(* ===== verification/BillingDB.v ===== *)
(** * The tables of usage billing

    The columns that [repository/usage_billing_repo.go] reads and writes, the
    NUMERIC arithmetic of PostgreSQL, and transactions.

    - A NUMERIC(20,8) column is a [Z] in units of 10^-8, a NUMERIC(20,10) column
      in units of 10^-10; a statement computes in [Q] and rounds half away from
      zero when it stores.  Overflow of the 20 digits is not modelled.
    - The driver sends a float64 as a decimal ([sqlParam]) and reads a NUMERIC as
      the nearest float64 ([sqlScan]).  An infinite or NaN amount has no decimal:
      a statement that receives one fails.  (PostgreSQL stores a NaN; the
      amounts of the code are products of finite prices.)
    - A transaction is a function of the tables: an error discards every change
      ([Tx]).  The rows it locks belong to it until it ends, so committed
      transactions are serial.
    - Instants of the zone of the session and of the application come from
      [SQLCalendar], [Calendar] and [GoWeek]. *)

From Stdlib Require Export QArith Qround.
From S2P Require Import Prelude GoRuntime Domain AppErrors UsageBilling.
#[local] Open Scope Z_scope.

(** ** NUMERIC *)

Class SQLNumeric := {
  sqlParam : float64 → option Q;
  sqlScan : Q → float64;
}.

Definition units8 : positive := 100000000.
Definition units10 : positive := 10000000000.

Definition col8 (v : Z) : Q := v # units8.
Definition col10 (v : Z) : Q := v # units10.

Definition roundHalfAway (q : Q) : Z := if Qle_bool 0 q then Qfloor (q + (1 # 2)) else - Qfloor (- q + (1 # 2)).
Definition store8 (q : Q) : Z := roundHalfAway (q * inject_Z (Zpos units8)).
Definition store10 (q : Q) : Z := roundHalfAway (q * inject_Z (Zpos units10)).

(** A decimal with at most eight fractional digits. *)
Definition onScale8 (q : Q) (n : Z) : Prop := (q == col8 n)%Q.

Definition normalizeBatchImageBalanceAmount (amount : float64) : float64 :=
  let e8 := f64_of_Z 100000000 in f64_div (f64_round (f64_mul amount e8)) e8.

(** The shortest decimal of a float64 is what the driver sends, so an amount
    that was rounded to eight decimals arrives with at most eight. *)
Class SQLNumericLaws `{SQLNumeric} `{BillingText} : Prop := {
  sqlParam_normalized v q : sqlParam (normalizeBatchImageBalanceAmount v) = Some q → ∃ n, onScale8 q n;
  sqlParam_quantized v q : sqlParam (QuantizeUsageBillingAmount v) = Some q → ∃ n, onScale8 q n;
  sqlParam_zero q : sqlParam f64_zero = Some q → (q == 0)%Q;
  sqlParam_nonneg v q : sqlParam v = Some q → f64_le v f64_zero = false → (0 <= q)%Q;
  sqlParam_quantized_nonneg v q :
    sqlParam (QuantizeUsageBillingAmount v) = Some q → f64_gt v f64_zero = true → (0 <= q)%Q;
}.

(** ** Calendars *)

Class SQLCalendar := {
  sqlDay : Time → Time;                     (* date_trunc('day', t) *)
  sqlPlusDays : Time → Z → Time;            (* t + INTERVAL 'n days' *)
  sqlPlusMonth : Time → Time;               (* t + INTERVAL '1 month' *)
  sqlDow : string → Time → Z;               (* EXTRACT(DOW FROM t AT TIME ZONE tz) *)
  sqlLocal : string → Time → Z → Z → Time;  (* (date_trunc('day', t AT TIME ZONE tz) + hours + days) AT TIME ZONE tz *)
}.

(** [time.Date] in the configured zone: midnight of a day relative to that of
    [t], and of the first day of its month. *)
Class GoWeek := {
  Weekday : Time → Z;
  DayAt : Time → Z → Time;
  MonthStart : Time → Time;
}.

Definition StartOfWeek `{GoWeek} (t : Time) : Time :=
  let weekday := if Weekday t =? 0 then 7 else Weekday t in DayAt t (1 - weekday).

Definition StartOfMonth `{GoWeek} (t : Time) : Time := MonthStart t.

(** ** Rows *)

Record userRow := mkUserRow { balance : Z; frozen : Z; userDeleted : bool }.

Record subscriptionRow := mkSubscriptionRow {
  subUser : Z;
  subPlan : Z;
  subStatus : string;
  subStartsAt : Time;
  subExpiresAt : Time;
  subDailyStart : option Time;
  subWeeklyStart : option Time;
  subMonthlyStart : option Time;
  subDailyLimit : option Z;    (* units8 *)
  subWeeklyLimit : option Z;
  subMonthlyLimit : option Z;
  subDailyUsage : Z;           (* units10 *)
  subWeeklyUsage : Z;
  subMonthlyUsage : Z;
  subDeleted : bool;
}.

Record apiKeyRow := mkApiKeyRow {
  keyStatus : string;
  teamOwnerDisabled : bool;
  quota : Z;
  quotaUsed : Z;
  rateLimit5h : Z;
  rateLimit1d : Z;
  rateLimit7d : Z;
  usage5h : Z;
  usage1d : Z;
  usage7d : Z;
  window5hStart : option Time;
  window1dStart : option Time;
  window7dStart : option Time;
  keyDeleted : bool;
}.

Record memberRow := mkMemberRow {
  memberTeam : Z;
  memberUser : Z;
  memberRole : string;
  memberDailyLimit : Z;        (* units8 *)
  memberWeeklyLimit : Z;
  memberMonthlyLimit : Z;
  memberDailyUsage : Z;        (* units10 *)
  memberWeeklyUsage : Z;
  memberMonthlyUsage : Z;
  memberDailyStart : option Time;
  memberWeeklyStart : option Time;
  memberMonthlyStart : option Time;
  joinedAt : Time;
  leftAt : option Time;
}.

(** The keys of [accounts.extra] that the quota statement uses; an absent key is
    [None].  Quantities are JSON numbers of any scale. *)
Record accountQuota := mkAccountQuota {
  aqUsed : option Q;
  aqLimit : option Q;
  aqDailyUsed : option Q;
  aqDailyLimit : option Q;
  aqDailyStart : option Time;
  aqDailyResetAt : option Time;
  aqDailyResetMode : option string;
  aqDailyResetHour : option Z;
  aqWeeklyUsed : option Q;
  aqWeeklyLimit : option Q;
  aqWeeklyStart : option Time;
  aqWeeklyResetAt : option Time;
  aqWeeklyResetMode : option string;
  aqWeeklyResetHour : option Z;
  aqWeeklyResetDay : option Z;
  aqTimezone : option string;
  aqDeleted : bool;
}.

(** The billing columns of [creative_runs] and [batch_image_jobs]. *)
Record entityRow := mkEntityRow {
  entBalanceHold : Z;          (* units10 *)
  entAllocations : list BillingAllocation;
  entHold : option Z;
  entEstimated : Z;
  entAllowanceReserved : bool;
}.

Record billingDB := mkBillingDB {
  users : gmap Z userRow;
  dedup : gmap (string * Z) string;
  dedupArchive : gmap (string * Z) string;
  subscriptions : gmap Z subscriptionRow;
  planGroups : gmap Z (gmap Z (option float64));  (* plan, group, rate_multiplier *)
  apiKeys : gmap Z apiKeyRow;
  members : gmap Z memberRow;
  accounts : gmap Z accountQuota;
  entities : gmap (bool * string) entityRow;      (* creative entity?, identifier *)
  accountChanged : list Z;                        (* pending account_changed events *)
}.

Definition etaDB (d : billingDB) : billingDB :=
  mkBillingDB (users d) (dedup d) (dedupArchive d) (subscriptions d) (planGroups d) (apiKeys d) (members d)
    (accounts d) (entities d) (accountChanged d).

Definition withUsers v d : billingDB := ltac:(set_field etaDB d users v).
Definition withDedup v d : billingDB := ltac:(set_field etaDB d dedup v).
Definition withSubscriptions v d : billingDB := ltac:(set_field etaDB d subscriptions v).
Definition withKeys v d : billingDB := ltac:(set_field etaDB d apiKeys v).
Definition withMembers v d : billingDB := ltac:(set_field etaDB d members v).
Definition withAccounts v d : billingDB := ltac:(set_field etaDB d accounts v).
Definition withEntities v d : billingDB := ltac:(set_field etaDB d entities v).
Definition withAccountChanged v d : billingDB := ltac:(set_field etaDB d accountChanged v).

(** ** Transactions *)

Definition Tx (A : Type) : Type := billingDB → result goError (A * billingDB).

Definition txRet {A} (a : A) : Tx A := λ d, Ok (a, d).
Definition txFail {A} (e : goError) : Tx A := λ _, Err e.
Definition txBind {A B} (m : Tx A) (f : A → Tx B) : Tx B :=
  λ d, match m d with Ok (a, d') => f a d' | Err e => Err e end.
Definition txGet : Tx billingDB := λ d, Ok (d, d).
Definition txPut (d : billingDB) : Tx unit := λ _, Ok (tt, d).
Definition txModify (f : billingDB → billingDB) : Tx unit := λ d, Ok (tt, f d).
Definition txError {A} (e : ApplicationError) : Tx A := txFail (AppErr e).

Declare Scope tx_scope.
Delimit Scope tx_scope with tx.
Notation "'let*' x ':=' m 'in' f" := (txBind m (λ x, f))
  (at level 10, x name, m at level 100, f at level 200) : tx_scope.
Notation "'do*' m 'in' f" := (txBind m (λ _, f)) (at level 10, m at level 100, f at level 200) : tx_scope.
#[local] Open Scope tx_scope.

(** A float64 argument of a statement. *)
Definition param `{SQLNumeric} (v : float64) : Tx Q :=
  match sqlParam v with
  | Some q => txRet q
  | None => txFail (OtherErr "numeric parameter out of range" [])
  end.

Lemma txBind_Ok {A B} (m : Tx A) (f : A → Tx B) d b d' :
  txBind m f d = Ok (b, d') → ∃ a d1, m d = Ok (a, d1) ∧ f a d1 = Ok (b, d').
Proof. unfold txBind. destruct (m d) as [[a d1]|e]; [intros H; by exists a, d1 | done]. Qed.

(** ** Rounding *)

Lemma roundHalfAway_int n : roundHalfAway (inject_Z n) = n.
Proof.
  unfold roundHalfAway. destruct (Qle_bool 0 (inject_Z n)) eqn:E.
  - unfold Qfloor, inject_Z, Qplus; cbn [Qnum Qden]. symmetry. apply Z.div_unique with 1; lia.
  - assert (H : Qfloor (- inject_Z n + (1 # 2)) = - n); [|lia].
    unfold Qfloor, inject_Z, Qplus, Qopp; cbn [Qnum Qden]. symmetry. apply Z.div_unique with 1; lia.
Qed.

#[export] Instance roundHalfAway_proper : Proper (Qeq ==> eq) roundHalfAway.
Proof.
  intros p q E. unfold roundHalfAway.
  assert (Hb : Qle_bool 0 p = Qle_bool 0 q).
  { apply eq_iff_eq_true. rewrite !Qle_bool_iff. by rewrite E. }
  rewrite Hb. destruct (Qle_bool 0 q); [|f_equal]; apply Qfloor_comp; by rewrite E.
Qed.

(** Adding an amount with eight decimals to a column is exact. *)
Lemma store8_add b n q : onScale8 q n → store8 (col8 b + q)%Q = b + n.
Proof.
  intros E. unfold store8. transitivity (roundHalfAway (inject_Z (b + n))); [|apply roundHalfAway_int].
  apply roundHalfAway_proper. unfold onScale8 in E. rewrite E. unfold Qeq, col8, inject_Z; simpl. lia.
Qed.

Lemma store8_sub b n q : onScale8 q n → store8 (col8 b - q)%Q = b - n.
Proof.
  intros E. replace (b - n) with (b + - n) by lia. apply store8_add.
  unfold onScale8, col8 in *. rewrite E. unfold Qeq; simpl. lia.
Qed.

Lemma onScale8_le b n q : onScale8 q n → Qle_bool q (col8 b) = (n <=? b).
Proof.
  intros E. apply eq_iff_eq_true. rewrite Qle_bool_iff, Z.leb_le. unfold onScale8 in E. rewrite E.
  unfold Qle, col8, units8; cbn [Qnum Qden]. split; lia.
Qed.

Lemma onScale8_ge b n q : onScale8 q n → Qle_bool (col8 b) q = (b <=? n).
Proof.
  intros E. apply eq_iff_eq_true. rewrite Qle_bool_iff, Z.leb_le. unfold onScale8 in E. rewrite E.
  unfold Qle, col8, units8; cbn [Qnum Qden]. split; lia.
Qed.

(** ** A concrete driver

    Instances that satisfy the laws: amounts in whole units of 10^-8, plain
    texts, and the calendar of UTC with months of 30 days. *)

Definition unitsOfFloat (v : float64) : option Z :=
  match v with
  | S754_zero _ => Some 0
  | S754_finite s m e =>
      let q := if 0 <=? e then inject_Z (Zpos m * 2 ^ e) else (Zpos m # Z.to_pos (2 ^ (- e)))%Q in
      Some (if s then - store8 q else store8 q)
  | _ => None
  end.

Definition decimal8 : SQLNumeric := {|
  sqlParam v := col8 <$> unitsOfFloat v;
  sqlScan q := f64_div (f64_of_Z (Qnum q)) (f64_of_Z (Zpos (Qden q)));
|}.

Definition plainText : BillingText := {|
  sha256Hex s := s;
  formatF10 v := match unitsOfFloat v with Some n => Itoa n | None => "NaN"%string end;
  formatRFC3339Nano t := Itoa t;
  decimalRound8 v := v;
|}.

Definition utcSQL : SQLCalendar := {|
  sqlDay t := t / (24 * Hour) * (24 * Hour);
  sqlPlusDays t n := t + n * (24 * Hour);
  sqlPlusMonth t := t + 30 * (24 * Hour);
  sqlDow _ t := (t / (24 * Hour) + 1) mod 7;
  sqlLocal _ t hours days := t / (24 * Hour) * (24 * Hour) + hours * Hour + days * (24 * Hour);
|}.

Definition utcWeek : GoWeek := {|
  Weekday t := (t / (24 * Hour) + 1) mod 7;
  DayAt t n := t / (24 * Hour) * (24 * Hour) + n * (24 * Hour);
  MonthStart t := t / (30 * 24 * Hour) * (30 * 24 * Hour);
|}.

Lemma roundHalfAway_nonneg q : (0 <= q)%Q → 0 <= roundHalfAway q.
Proof.
  intros Hq. unfold roundHalfAway. rewrite (proj2 (Qle_bool_iff 0 q) Hq).
  change 0 with (Qfloor (inject_Z 0)). apply Qfloor_resp_le. apply Qle_trans with q; [done|].
  rewrite <- (Qplus_0_r q) at 1. by apply Qplus_le_r.
Qed.

Lemma unitsOfFloat_nonneg v n : unitsOfFloat v = Some n → f64_le v f64_zero = false → 0 <= n.
Proof.
  destruct v as [s|s| |s m e]; [by intros [= <-]|done|done|]. destruct s; [done|]. cbn [unitsOfFloat]. intros [= <-] _.
  apply roundHalfAway_nonneg. apply Qmult_le_0_compat; [|done].
  destruct (0 <=? e) eqn:He; [|done]. apply Z.leb_le in He. unfold inject_Z, Qle; cbn. pose proof (Z.pow_nonneg 2 e). lia.
Qed.

Lemma decimal8_laws : @SQLNumericLaws decimal8 plainText.
Proof.
  assert (Hscale : ∀ v q, sqlParam (SQLNumeric := decimal8) v = Some q → ∃ n, unitsOfFloat v = Some n ∧ q = col8 n).
  { intros v q. cbn [sqlParam decimal8]. destruct (unitsOfFloat v) as [n|]; [|done]. intros [= <-]. by exists n. }
  assert (Hsign : ∀ v q, sqlParam (SQLNumeric := decimal8) v = Some q → f64_le v f64_zero = false → (0 <= q)%Q).
  { intros v q (n & Hn & ->)%Hscale Hv. apply (unitsOfFloat_nonneg v n) in Hn; [|done]. unfold col8, Qle; cbn. lia. }
  split.
  - intros v q (n & _ & ->)%Hscale. by exists n.
  - intros v q (n & _ & ->)%Hscale. by exists n.
  - intros q (n & [= <-] & ->)%Hscale. done.
  - exact Hsign.
  - intros v q E Hv. apply (Hsign v); [|by apply f64_gt_not_le].
    revert E. unfold QuantizeUsageBillingAmount; cbn [decimalRound8 plainText]. by destruct (_ || _).
Qed.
........
Work to complete:
Taking the entries above, restate exactly those lines that fall between the line with "entBalanceHold : Z;" and the line with "Definition withEntities v", keeping both of those lines too.

Response area:
  entBalanceHold : Z;          (* units10 *)
  entAllocations : list BillingAllocation;
  entHold : option Z;
  entEstimated : Z;
  entAllowanceReserved : bool;
}.

Record billingDB := mkBillingDB {
  users : gmap Z userRow;
  dedup : gmap (string * Z) string;
  dedupArchive : gmap (string * Z) string;
  subscriptions : gmap Z subscriptionRow;
  planGroups : gmap Z (gmap Z (option float64));  (* plan, group, rate_multiplier *)
  apiKeys : gmap Z apiKeyRow;
  members : gmap Z memberRow;
  accounts : gmap Z accountQuota;
  entities : gmap (bool * string) entityRow;      (* creative entity?, identifier *)
  accountChanged : list Z;                        (* pending account_changed events *)
}.

Definition etaDB (d : billingDB) : billingDB :=
  mkBillingDB (users d) (dedup d) (dedupArchive d) (subscriptions d) (planGroups d) (apiKeys d) (members d)
    (accounts d) (entities d) (accountChanged d).

Definition withUsers v d : billingDB := ltac:(set_field etaDB d users v).
Definition withDedup v d : billingDB := ltac:(set_field etaDB d dedup v).
Definition withSubscriptions v d : billingDB := ltac:(set_field etaDB d subscriptions v).
Definition withKeys v d : billingDB := ltac:(set_field etaDB d apiKeys v).
Definition withMembers v d : billingDB := ltac:(set_field etaDB d members v).
Definition withAccounts v d : billingDB := ltac:(set_field etaDB d accounts v).
Definition withEntities v d : billingDB := ltac:(set_field etaDB d entities v).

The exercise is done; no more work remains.